-- Task description --
A single number is the whole answer: the tally of lines in the data below that include the word "came".

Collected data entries

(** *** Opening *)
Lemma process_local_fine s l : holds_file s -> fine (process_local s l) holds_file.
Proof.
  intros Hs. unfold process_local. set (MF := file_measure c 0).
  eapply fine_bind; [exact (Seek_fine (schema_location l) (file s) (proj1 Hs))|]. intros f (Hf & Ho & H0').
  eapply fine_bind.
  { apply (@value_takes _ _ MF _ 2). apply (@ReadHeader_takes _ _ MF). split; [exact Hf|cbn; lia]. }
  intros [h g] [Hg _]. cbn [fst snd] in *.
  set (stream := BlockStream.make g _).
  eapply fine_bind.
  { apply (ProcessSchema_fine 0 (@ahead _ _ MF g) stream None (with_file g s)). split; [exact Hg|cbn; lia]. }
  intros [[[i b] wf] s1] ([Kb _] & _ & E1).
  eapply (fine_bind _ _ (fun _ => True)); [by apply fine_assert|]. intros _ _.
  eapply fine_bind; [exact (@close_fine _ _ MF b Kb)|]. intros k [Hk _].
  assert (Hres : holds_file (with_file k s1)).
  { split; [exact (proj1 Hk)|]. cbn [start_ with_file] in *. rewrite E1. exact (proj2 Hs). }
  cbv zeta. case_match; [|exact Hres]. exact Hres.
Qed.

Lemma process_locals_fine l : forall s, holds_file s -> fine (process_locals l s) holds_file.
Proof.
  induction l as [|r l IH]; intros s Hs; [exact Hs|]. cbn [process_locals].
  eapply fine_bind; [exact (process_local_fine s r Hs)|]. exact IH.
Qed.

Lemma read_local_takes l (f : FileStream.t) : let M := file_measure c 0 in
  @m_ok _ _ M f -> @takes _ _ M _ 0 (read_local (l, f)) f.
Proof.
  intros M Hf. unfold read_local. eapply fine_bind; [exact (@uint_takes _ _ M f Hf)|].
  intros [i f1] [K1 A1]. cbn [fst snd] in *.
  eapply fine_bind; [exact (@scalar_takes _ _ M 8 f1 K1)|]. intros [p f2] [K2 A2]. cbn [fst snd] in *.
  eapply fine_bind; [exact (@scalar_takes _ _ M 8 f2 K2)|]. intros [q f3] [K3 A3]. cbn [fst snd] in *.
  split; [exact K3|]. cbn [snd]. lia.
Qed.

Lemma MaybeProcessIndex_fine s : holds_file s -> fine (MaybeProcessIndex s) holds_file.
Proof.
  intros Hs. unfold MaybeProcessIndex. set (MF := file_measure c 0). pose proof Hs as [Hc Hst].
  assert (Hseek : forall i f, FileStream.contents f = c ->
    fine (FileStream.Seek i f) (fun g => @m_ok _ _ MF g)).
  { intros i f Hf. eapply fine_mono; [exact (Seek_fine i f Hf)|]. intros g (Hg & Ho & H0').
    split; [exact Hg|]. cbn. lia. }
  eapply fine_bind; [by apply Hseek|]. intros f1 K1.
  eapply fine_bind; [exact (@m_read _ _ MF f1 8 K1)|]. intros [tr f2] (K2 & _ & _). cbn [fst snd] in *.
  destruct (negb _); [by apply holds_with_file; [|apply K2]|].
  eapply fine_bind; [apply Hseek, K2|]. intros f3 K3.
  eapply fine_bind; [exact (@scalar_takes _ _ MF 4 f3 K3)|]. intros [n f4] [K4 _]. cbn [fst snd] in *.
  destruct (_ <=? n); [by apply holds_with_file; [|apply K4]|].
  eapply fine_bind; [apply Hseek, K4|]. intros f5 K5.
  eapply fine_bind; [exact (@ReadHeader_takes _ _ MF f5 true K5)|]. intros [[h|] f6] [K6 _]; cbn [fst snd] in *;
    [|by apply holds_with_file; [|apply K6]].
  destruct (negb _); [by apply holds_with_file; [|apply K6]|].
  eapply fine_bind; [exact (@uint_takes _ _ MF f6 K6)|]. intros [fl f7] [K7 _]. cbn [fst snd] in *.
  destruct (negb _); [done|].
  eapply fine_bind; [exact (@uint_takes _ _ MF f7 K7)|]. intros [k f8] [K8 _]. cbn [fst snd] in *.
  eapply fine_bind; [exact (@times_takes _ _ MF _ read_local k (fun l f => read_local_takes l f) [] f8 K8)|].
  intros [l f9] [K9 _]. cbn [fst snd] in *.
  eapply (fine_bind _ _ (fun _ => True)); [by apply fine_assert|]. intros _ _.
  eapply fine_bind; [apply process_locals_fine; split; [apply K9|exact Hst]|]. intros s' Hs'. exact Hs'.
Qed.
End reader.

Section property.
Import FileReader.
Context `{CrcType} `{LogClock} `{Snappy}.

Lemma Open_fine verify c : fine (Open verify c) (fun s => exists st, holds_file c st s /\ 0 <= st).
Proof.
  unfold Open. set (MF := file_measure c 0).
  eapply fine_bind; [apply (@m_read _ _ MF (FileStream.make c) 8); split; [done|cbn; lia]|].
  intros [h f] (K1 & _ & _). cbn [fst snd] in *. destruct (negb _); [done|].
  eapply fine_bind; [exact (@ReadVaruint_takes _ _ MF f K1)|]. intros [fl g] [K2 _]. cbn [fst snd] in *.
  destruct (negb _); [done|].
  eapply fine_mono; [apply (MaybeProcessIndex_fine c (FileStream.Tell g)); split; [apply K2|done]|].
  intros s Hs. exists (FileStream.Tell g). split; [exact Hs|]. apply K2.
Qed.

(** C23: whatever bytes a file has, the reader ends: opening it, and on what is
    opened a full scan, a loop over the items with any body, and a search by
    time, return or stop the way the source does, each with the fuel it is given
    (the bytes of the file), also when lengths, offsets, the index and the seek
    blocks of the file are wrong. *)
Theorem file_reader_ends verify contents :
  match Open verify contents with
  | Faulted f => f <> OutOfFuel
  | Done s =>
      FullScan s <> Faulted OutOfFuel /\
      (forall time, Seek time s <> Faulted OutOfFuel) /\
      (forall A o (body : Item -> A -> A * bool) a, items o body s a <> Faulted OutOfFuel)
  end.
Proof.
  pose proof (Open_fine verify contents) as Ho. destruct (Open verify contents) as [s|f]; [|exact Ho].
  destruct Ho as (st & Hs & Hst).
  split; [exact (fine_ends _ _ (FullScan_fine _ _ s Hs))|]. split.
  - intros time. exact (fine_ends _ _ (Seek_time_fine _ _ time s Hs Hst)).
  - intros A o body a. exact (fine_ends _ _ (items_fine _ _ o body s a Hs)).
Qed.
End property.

--

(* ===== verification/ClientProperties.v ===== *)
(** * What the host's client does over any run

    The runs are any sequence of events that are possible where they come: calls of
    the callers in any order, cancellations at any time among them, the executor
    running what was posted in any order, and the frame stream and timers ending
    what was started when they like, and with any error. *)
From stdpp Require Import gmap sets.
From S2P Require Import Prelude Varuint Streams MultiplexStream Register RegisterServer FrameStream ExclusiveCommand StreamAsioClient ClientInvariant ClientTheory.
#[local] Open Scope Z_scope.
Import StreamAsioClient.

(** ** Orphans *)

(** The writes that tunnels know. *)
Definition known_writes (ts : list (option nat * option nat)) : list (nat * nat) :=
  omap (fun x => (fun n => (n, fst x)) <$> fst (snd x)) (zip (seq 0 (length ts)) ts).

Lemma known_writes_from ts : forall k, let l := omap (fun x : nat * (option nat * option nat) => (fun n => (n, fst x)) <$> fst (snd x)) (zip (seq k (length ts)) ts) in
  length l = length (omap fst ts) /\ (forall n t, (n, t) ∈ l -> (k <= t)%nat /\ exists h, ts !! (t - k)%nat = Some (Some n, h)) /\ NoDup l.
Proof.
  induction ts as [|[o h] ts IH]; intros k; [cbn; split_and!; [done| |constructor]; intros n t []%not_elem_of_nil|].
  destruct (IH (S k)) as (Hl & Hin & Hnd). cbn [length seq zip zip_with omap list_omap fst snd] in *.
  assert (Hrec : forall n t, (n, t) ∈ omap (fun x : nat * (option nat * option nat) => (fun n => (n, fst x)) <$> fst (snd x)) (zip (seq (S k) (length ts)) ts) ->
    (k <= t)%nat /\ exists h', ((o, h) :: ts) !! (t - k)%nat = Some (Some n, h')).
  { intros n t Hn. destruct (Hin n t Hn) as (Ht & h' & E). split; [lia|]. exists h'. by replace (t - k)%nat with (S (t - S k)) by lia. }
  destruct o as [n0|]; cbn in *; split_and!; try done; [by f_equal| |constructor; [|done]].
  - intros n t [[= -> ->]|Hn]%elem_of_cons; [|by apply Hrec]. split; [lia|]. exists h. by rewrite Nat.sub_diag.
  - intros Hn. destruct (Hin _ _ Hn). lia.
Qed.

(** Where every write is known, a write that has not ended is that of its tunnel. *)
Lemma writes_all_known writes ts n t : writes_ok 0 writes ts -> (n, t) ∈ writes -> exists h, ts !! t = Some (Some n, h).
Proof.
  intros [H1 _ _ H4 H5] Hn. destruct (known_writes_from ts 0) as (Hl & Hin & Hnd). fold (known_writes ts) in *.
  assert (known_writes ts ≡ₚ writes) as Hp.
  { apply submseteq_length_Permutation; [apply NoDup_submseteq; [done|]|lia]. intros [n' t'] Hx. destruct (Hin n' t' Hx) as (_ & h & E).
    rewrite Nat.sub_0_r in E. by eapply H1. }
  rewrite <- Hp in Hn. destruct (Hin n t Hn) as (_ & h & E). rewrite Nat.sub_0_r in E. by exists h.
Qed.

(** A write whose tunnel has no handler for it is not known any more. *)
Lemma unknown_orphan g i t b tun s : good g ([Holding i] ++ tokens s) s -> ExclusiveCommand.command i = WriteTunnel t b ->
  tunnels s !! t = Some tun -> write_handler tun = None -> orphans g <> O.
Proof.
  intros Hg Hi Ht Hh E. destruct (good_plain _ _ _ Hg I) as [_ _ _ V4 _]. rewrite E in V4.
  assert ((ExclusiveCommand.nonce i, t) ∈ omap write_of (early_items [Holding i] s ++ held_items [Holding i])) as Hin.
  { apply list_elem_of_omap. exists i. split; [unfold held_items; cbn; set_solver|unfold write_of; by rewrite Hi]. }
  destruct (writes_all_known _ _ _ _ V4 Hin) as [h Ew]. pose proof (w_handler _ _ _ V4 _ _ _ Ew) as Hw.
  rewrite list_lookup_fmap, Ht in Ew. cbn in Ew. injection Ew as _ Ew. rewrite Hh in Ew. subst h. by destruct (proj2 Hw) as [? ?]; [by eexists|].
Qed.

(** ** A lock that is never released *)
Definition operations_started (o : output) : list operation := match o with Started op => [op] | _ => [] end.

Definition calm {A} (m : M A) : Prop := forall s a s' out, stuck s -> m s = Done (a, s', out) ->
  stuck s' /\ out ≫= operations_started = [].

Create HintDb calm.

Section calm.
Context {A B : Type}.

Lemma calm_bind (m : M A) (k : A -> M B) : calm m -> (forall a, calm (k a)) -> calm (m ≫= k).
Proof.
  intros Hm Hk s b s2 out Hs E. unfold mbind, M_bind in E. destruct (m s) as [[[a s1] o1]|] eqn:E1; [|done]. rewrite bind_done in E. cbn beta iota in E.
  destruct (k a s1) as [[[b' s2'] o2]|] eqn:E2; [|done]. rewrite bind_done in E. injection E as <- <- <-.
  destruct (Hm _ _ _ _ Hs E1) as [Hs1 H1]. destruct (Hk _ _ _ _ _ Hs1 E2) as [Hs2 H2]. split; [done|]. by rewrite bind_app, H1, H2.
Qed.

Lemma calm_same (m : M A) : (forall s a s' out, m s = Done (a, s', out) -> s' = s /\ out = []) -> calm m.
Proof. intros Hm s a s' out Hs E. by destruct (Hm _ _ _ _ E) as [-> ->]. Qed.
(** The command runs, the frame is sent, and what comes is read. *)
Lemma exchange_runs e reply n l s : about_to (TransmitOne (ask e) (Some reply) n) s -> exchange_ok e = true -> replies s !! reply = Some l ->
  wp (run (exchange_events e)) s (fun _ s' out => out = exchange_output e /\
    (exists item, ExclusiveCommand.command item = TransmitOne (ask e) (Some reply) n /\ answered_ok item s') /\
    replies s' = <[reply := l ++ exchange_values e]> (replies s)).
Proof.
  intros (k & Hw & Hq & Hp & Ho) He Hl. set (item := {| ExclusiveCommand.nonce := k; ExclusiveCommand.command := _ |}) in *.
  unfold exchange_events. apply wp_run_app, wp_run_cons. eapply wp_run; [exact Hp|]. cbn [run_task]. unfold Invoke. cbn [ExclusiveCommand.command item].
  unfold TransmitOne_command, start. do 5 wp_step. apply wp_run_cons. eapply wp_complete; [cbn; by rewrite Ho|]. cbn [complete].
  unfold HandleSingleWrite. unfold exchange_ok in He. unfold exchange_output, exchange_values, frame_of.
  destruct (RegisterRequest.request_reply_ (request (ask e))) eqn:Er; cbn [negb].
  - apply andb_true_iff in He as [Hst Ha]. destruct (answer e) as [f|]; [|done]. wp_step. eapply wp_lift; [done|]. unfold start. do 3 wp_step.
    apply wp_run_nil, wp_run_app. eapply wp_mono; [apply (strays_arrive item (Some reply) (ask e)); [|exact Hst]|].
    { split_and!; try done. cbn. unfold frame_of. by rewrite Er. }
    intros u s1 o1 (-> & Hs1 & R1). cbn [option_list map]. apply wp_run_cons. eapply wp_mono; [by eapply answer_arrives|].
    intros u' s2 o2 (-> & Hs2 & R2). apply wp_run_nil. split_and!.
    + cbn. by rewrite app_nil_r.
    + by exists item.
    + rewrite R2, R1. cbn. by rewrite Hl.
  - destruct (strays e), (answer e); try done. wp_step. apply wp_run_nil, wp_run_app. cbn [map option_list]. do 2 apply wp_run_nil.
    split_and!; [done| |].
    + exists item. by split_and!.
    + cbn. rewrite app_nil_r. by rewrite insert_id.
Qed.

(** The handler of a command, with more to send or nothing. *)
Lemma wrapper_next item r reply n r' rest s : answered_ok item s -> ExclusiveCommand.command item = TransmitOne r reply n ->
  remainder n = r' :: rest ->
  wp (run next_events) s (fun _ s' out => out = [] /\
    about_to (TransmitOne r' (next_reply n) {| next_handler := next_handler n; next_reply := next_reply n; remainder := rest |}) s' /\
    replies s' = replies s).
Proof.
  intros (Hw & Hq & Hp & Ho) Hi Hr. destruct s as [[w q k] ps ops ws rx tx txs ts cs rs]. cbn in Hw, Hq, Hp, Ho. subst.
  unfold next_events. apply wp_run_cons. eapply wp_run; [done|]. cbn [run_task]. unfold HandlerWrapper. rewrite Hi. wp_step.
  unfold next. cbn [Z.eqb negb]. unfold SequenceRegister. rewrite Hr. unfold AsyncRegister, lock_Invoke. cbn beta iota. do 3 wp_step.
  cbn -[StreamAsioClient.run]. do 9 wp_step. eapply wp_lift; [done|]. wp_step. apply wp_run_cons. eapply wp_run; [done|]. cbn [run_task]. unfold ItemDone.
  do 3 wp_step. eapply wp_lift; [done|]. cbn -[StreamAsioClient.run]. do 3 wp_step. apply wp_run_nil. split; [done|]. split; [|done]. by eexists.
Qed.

...

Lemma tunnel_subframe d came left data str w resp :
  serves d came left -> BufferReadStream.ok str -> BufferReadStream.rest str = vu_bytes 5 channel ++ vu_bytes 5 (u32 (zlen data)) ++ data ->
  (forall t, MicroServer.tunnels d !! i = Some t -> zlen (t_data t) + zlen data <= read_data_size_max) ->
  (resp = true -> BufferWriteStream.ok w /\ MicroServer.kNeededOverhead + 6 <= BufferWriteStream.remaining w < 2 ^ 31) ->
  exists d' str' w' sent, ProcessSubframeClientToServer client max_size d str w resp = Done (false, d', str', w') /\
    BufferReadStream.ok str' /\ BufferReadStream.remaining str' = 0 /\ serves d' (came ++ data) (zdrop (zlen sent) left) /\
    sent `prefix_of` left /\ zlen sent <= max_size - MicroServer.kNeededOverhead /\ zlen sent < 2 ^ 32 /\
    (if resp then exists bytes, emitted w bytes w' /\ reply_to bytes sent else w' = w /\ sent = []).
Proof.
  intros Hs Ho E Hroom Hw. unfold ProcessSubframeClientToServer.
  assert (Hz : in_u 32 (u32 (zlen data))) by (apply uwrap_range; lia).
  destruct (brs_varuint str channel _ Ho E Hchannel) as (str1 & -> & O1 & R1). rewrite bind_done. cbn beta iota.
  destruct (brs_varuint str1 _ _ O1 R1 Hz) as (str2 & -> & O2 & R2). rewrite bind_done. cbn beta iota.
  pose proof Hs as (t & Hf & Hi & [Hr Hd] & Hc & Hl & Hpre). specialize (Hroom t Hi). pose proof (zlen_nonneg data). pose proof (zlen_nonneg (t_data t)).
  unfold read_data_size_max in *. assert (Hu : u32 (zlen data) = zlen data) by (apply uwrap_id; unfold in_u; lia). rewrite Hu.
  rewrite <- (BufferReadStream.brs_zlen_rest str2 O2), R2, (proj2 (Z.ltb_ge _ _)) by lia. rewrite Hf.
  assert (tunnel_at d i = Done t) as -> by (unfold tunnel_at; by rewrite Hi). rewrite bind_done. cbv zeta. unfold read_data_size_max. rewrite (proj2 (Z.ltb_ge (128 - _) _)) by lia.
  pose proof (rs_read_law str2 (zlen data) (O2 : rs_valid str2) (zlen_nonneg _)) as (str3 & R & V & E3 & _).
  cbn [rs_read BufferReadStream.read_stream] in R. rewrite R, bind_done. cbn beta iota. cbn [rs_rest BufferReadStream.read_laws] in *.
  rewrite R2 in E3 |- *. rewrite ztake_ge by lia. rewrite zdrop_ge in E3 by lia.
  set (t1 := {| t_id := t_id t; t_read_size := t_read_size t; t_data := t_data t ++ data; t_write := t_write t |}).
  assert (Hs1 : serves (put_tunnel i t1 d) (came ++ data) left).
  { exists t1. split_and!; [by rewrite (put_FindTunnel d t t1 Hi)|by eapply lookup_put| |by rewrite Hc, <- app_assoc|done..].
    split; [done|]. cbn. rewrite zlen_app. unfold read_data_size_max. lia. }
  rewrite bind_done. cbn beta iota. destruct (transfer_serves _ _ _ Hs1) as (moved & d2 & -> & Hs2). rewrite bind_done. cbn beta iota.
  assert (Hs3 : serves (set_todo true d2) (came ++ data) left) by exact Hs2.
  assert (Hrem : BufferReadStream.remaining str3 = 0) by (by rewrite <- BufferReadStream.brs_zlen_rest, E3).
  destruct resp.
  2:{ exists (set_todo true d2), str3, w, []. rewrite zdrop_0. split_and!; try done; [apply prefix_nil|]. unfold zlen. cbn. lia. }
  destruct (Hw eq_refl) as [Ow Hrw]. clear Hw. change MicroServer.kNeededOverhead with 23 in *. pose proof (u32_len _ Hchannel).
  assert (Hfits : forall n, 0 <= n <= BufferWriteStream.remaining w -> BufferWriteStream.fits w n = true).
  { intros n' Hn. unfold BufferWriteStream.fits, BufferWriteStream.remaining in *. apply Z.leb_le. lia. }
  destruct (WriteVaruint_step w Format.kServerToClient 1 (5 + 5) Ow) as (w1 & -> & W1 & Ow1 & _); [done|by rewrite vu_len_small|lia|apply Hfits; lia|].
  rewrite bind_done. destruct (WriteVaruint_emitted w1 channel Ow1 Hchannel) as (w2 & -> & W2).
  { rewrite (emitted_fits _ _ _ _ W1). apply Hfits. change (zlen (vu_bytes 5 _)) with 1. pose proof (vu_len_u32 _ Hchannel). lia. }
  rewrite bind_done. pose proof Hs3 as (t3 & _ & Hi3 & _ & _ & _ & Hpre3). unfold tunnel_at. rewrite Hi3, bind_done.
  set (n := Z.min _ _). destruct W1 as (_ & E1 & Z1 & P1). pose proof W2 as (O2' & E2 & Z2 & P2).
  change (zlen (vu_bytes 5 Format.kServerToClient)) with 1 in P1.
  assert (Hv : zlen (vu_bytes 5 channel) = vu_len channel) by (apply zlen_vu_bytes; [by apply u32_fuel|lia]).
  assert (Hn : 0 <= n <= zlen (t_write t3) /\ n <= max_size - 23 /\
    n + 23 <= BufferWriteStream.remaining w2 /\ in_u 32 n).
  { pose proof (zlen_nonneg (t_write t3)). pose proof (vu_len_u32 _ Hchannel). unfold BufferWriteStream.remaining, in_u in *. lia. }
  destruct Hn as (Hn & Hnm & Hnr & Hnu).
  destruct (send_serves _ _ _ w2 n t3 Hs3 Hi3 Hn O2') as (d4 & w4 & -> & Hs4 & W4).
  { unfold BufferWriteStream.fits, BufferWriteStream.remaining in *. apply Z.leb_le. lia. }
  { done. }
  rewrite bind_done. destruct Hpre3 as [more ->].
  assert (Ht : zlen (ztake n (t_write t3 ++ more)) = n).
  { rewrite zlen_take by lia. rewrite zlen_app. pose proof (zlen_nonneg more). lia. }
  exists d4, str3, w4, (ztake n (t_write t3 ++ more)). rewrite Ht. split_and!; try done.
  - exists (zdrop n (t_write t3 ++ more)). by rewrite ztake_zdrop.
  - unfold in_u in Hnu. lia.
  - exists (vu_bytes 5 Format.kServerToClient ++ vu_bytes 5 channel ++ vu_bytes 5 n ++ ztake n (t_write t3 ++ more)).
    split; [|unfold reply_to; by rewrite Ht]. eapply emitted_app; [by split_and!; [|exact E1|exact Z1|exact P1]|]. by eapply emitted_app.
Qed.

-- Answer to this task --
5